Each line from the one that has "job) (pg_meta podgroup)" through the end of the entries below must be written out exactly; leave out all other lines.

(Given records)

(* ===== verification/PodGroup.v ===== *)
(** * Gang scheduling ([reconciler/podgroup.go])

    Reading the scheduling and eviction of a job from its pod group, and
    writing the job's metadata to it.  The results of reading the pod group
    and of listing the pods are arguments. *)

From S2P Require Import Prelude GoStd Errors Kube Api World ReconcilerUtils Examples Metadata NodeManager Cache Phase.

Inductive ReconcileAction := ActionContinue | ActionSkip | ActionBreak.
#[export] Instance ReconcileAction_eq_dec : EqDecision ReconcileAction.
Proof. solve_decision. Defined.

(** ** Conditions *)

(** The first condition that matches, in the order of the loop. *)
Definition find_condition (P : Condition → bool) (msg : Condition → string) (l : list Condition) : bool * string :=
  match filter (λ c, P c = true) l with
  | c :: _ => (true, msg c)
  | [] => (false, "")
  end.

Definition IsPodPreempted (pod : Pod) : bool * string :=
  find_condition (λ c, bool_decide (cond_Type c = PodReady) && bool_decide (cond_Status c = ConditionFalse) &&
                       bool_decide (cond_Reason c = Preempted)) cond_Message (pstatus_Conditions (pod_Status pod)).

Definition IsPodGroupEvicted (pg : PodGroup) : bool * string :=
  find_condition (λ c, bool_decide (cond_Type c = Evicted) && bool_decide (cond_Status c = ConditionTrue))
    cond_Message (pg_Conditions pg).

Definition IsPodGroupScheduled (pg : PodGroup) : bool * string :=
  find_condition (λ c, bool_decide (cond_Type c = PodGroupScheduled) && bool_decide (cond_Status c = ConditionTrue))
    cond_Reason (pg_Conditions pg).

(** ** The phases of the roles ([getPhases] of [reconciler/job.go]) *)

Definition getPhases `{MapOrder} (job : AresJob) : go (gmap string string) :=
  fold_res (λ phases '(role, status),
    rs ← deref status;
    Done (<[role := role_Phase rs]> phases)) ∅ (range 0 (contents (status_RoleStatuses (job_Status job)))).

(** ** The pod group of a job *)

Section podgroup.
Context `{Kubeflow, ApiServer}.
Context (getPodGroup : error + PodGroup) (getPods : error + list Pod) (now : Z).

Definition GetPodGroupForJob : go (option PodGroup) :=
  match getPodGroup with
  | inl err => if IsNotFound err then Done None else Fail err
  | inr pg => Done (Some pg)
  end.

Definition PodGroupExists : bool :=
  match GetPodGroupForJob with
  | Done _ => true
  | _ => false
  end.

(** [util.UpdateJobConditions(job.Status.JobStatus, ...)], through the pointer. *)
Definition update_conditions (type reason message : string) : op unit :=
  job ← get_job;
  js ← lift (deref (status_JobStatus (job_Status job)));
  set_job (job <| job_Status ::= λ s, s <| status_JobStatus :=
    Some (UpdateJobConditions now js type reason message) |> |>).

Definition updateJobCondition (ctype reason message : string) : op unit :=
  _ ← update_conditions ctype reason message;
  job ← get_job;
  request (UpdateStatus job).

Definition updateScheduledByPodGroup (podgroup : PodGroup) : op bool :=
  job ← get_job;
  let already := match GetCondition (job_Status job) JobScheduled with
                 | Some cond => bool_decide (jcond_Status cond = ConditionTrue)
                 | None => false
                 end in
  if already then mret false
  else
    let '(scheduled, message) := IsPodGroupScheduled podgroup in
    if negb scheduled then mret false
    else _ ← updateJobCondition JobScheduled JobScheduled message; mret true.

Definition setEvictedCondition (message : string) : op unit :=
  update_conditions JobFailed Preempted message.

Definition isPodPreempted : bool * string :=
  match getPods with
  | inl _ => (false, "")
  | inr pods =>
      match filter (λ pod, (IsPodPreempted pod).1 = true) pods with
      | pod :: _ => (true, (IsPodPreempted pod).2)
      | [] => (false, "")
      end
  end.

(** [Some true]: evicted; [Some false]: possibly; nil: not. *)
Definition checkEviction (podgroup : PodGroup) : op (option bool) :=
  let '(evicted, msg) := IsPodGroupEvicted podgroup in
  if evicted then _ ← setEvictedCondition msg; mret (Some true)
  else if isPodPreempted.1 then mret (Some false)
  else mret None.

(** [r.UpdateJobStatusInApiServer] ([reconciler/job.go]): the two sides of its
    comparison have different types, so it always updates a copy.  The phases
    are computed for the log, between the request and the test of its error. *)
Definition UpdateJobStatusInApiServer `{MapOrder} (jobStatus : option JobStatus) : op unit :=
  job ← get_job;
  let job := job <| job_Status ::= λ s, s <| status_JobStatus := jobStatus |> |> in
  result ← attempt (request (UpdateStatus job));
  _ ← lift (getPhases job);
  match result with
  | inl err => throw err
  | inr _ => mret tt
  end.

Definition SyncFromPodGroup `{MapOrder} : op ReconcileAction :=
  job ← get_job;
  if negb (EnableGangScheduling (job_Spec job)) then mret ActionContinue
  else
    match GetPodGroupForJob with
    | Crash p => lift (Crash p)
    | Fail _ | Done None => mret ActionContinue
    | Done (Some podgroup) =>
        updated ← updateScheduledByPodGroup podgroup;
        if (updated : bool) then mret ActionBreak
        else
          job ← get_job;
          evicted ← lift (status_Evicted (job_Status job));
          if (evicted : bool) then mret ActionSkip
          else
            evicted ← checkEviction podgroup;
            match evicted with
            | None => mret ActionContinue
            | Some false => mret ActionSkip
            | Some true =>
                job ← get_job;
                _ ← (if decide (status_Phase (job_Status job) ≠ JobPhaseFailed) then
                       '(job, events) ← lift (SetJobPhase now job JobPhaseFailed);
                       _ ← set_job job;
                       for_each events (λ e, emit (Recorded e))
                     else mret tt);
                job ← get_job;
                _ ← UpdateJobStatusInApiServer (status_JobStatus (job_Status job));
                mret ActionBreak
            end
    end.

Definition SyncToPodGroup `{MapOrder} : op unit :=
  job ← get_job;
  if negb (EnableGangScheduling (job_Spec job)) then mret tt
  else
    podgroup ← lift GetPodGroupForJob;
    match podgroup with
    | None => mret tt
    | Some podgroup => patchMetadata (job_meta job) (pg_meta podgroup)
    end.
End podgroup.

(End Given records)

Written response:
    | Some podgroup => patchMetadata (job_meta job) (pg_meta podgroup)
    end.
End podgroup.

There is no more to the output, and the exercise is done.